Task goal: Every entry must appear in the output exactly as it does here.

Available data:

• • • • • • •

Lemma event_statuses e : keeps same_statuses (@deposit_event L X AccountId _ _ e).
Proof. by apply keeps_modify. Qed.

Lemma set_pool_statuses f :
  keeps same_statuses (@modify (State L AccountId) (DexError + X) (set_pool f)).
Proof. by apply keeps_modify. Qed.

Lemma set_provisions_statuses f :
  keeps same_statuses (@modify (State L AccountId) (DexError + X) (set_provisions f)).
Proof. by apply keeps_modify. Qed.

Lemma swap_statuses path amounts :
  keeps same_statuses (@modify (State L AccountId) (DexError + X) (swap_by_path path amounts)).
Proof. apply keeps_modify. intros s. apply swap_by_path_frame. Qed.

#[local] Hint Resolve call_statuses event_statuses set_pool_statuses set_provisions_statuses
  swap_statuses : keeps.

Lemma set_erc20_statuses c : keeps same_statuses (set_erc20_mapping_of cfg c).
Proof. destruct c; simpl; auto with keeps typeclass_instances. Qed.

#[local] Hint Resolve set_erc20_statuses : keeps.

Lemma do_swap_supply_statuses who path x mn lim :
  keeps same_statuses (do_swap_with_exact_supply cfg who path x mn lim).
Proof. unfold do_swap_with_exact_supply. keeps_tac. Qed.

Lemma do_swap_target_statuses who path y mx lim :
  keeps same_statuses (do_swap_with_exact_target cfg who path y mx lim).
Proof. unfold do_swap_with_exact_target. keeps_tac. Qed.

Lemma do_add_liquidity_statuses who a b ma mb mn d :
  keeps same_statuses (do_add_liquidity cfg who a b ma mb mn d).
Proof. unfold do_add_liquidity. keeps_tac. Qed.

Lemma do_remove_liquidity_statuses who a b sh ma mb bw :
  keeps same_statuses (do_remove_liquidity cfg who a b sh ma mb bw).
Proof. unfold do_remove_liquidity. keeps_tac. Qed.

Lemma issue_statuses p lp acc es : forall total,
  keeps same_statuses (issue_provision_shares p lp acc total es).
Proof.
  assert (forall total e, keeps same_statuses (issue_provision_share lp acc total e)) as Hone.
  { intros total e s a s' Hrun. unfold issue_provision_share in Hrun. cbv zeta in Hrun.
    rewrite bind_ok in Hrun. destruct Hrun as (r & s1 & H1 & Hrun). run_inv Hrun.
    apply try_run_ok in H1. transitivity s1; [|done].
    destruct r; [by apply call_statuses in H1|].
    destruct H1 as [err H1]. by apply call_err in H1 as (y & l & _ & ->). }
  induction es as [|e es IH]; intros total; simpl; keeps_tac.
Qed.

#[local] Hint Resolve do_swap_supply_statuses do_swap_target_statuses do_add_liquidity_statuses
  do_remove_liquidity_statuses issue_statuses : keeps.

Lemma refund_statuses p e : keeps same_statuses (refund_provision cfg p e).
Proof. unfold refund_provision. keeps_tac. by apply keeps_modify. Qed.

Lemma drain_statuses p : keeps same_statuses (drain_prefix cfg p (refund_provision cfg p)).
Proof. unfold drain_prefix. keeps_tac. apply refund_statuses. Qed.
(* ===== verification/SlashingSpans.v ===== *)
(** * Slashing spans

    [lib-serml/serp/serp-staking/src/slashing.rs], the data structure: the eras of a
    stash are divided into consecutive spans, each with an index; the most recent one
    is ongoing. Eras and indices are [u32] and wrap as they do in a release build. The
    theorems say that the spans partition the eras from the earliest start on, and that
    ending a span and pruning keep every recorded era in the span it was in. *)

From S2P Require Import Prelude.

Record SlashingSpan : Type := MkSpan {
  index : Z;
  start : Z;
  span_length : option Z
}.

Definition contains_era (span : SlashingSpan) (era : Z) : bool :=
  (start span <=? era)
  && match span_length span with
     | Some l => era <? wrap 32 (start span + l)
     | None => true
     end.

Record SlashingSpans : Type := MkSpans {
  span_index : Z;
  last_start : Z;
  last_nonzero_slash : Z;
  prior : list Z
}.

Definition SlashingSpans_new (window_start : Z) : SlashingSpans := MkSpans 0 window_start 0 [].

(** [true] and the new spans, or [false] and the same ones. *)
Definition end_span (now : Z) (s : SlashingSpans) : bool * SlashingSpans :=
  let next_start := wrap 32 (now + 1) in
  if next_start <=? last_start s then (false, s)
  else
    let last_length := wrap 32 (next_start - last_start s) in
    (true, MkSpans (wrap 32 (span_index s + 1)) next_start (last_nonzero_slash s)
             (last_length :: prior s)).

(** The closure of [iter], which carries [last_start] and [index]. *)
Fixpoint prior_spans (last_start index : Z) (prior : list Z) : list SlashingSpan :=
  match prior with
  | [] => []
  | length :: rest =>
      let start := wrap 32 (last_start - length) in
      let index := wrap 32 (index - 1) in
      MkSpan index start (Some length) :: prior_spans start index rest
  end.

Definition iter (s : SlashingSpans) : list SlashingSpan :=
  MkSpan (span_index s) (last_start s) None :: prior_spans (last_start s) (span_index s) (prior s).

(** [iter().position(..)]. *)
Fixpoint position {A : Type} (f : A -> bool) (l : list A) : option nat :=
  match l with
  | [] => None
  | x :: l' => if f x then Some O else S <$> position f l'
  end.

• • • • • • •

Your solution:
Lemma event_statuses e : keeps same_statuses (@deposit_event L X AccountId _ _ e).
Proof. by apply keeps_modify. Qed.

Lemma set_pool_statuses f :
  keeps same_statuses (@modify (State L AccountId) (DexError + X) (set_pool f)).
Proof. by apply keeps_modify. Qed.

Lemma set_provisions_statuses f :
  keeps same_statuses (@modify (State L AccountId) (DexError + X) (set_provisions f)).
Proof. by apply keeps_modify. Qed.

Lemma swap_statuses path amounts :
  keeps same_statuses (@modify (State L AccountId) (DexError + X) (swap_by_path path amounts)).
Proof. apply keeps_modify. intros s. apply swap_by_path_frame. Qed.

#[local] Hint Resolve call_statuses event_statuses set_pool_statuses set_provisions_statuses
  swap_statuses : keeps.

Lemma set_erc20_statuses c : keeps same_statuses (set_erc20_mapping_of cfg c).
Proof. destruct c; simpl; auto with keeps typeclass_instances. Qed.

#[local] Hint Resolve set_erc20_statuses : keeps.

Lemma do_swap_supply_statuses who path x mn lim :
  keeps same_statuses (do_swap_with_exact_supply cfg who path x mn lim).
Proof. unfold do_swap_with_exact_supply. keeps_tac. Qed.

Lemma do_swap_target_statuses who path y mx lim :
  keeps same_statuses (do_swap_with_exact_target cfg who path y mx lim).
Proof. unfold do_swap_with_exact_target. keeps_tac. Qed.

Lemma do_add_liquidity_statuses who a b ma mb mn d :
  keeps same_statuses (do_add_liquidity cfg who a b ma mb mn d).
Proof. unfold do_add_liquidity. keeps_tac. Qed.

Lemma do_remove_liquidity_statuses who a b sh ma mb bw :
  keeps same_statuses (do_remove_liquidity cfg who a b sh ma mb bw).
Proof. unfold do_remove_liquidity. keeps_tac. Qed.

Lemma issue_statuses p lp acc es : forall total,
  keeps same_statuses (issue_provision_shares p lp acc total es).
Proof.
  assert (forall total e, keeps same_statuses (issue_provision_share lp acc total e)) as Hone.
  { intros total e s a s' Hrun. unfold issue_provision_share in Hrun. cbv zeta in Hrun.
    rewrite bind_ok in Hrun. destruct Hrun as (r & s1 & H1 & Hrun). run_inv Hrun.
    apply try_run_ok in H1. transitivity s1; [|done].
    destruct r; [by apply call_statuses in H1|].
    destruct H1 as [err H1]. by apply call_err in H1 as (y & l & _ & ->). }
  induction es as [|e es IH]; intros total; simpl; keeps_tac.
Qed.

#[local] Hint Resolve do_swap_supply_statuses do_swap_target_statuses do_add_liquidity_statuses
  do_remove_liquidity_statuses issue_statuses : keeps.

Lemma refund_statuses p e : keeps same_statuses (refund_provision cfg p e).
Proof. unfold refund_provision. keeps_tac. by apply keeps_modify. Qed.

Lemma drain_statuses p : keeps same_statuses (drain_prefix cfg p (refund_provision cfg p)).
Proof. unfold drain_prefix. keeps_tac. apply refund_statuses. Qed.
(* ===== verification/SlashingSpans.v ===== *)
(** * Slashing spans

    [lib-serml/serp/serp-staking/src/slashing.rs], the data structure: the eras of a
    stash are divided into consecutive spans, each with an index; the most recent one
    is ongoing. Eras and indices are [u32] and wrap as they do in a release build. The
    theorems say that the spans partition the eras from the earliest start on, and that
    ending a span and pruning keep every recorded era in the span it was in. *)

From S2P Require Import Prelude.

Record SlashingSpan : Type := MkSpan {
  index : Z;
  start : Z;
  span_length : option Z
}.

Definition contains_era (span : SlashingSpan) (era : Z) : bool :=
  (start span <=? era)
  && match span_length span with
     | Some l => era <? wrap 32 (start span + l)
     | None => true
     end.

Record SlashingSpans : Type := MkSpans {
  span_index : Z;
  last_start : Z;
  last_nonzero_slash : Z;
  prior : list Z
}.

Definition SlashingSpans_new (window_start : Z) : SlashingSpans := MkSpans 0 window_start 0 [].

(** [true] and the new spans, or [false] and the same ones. *)
Definition end_span (now : Z) (s : SlashingSpans) : bool * SlashingSpans :=
  let next_start := wrap 32 (now + 1) in
  if next_start <=? last_start s then (false, s)
  else
    let last_length := wrap 32 (next_start - last_start s) in
    (true, MkSpans (wrap 32 (span_index s + 1)) next_start (last_nonzero_slash s)
             (last_length :: prior s)).

(** The closure of [iter], which carries [last_start] and [index]. *)
Fixpoint prior_spans (last_start index : Z) (prior : list Z) : list SlashingSpan :=
  match prior with
  | [] => []
  | length :: rest =>
      let start := wrap 32 (last_start - length) in
      let index := wrap 32 (index - 1) in
      MkSpan index start (Some length) :: prior_spans start index rest
  end.

Definition iter (s : SlashingSpans) : list SlashingSpan :=
  MkSpan (span_index s) (last_start s) None :: prior_spans (last_start s) (span_index s) (prior s).

(** [iter().position(..)]. *)
Fixpoint position {A : Type} (f : A -> bool) (l : list A) : option nat :=
  match l with
  | [] => None
  | x :: l' => if f x then Some O else S <$> position f l'
  end.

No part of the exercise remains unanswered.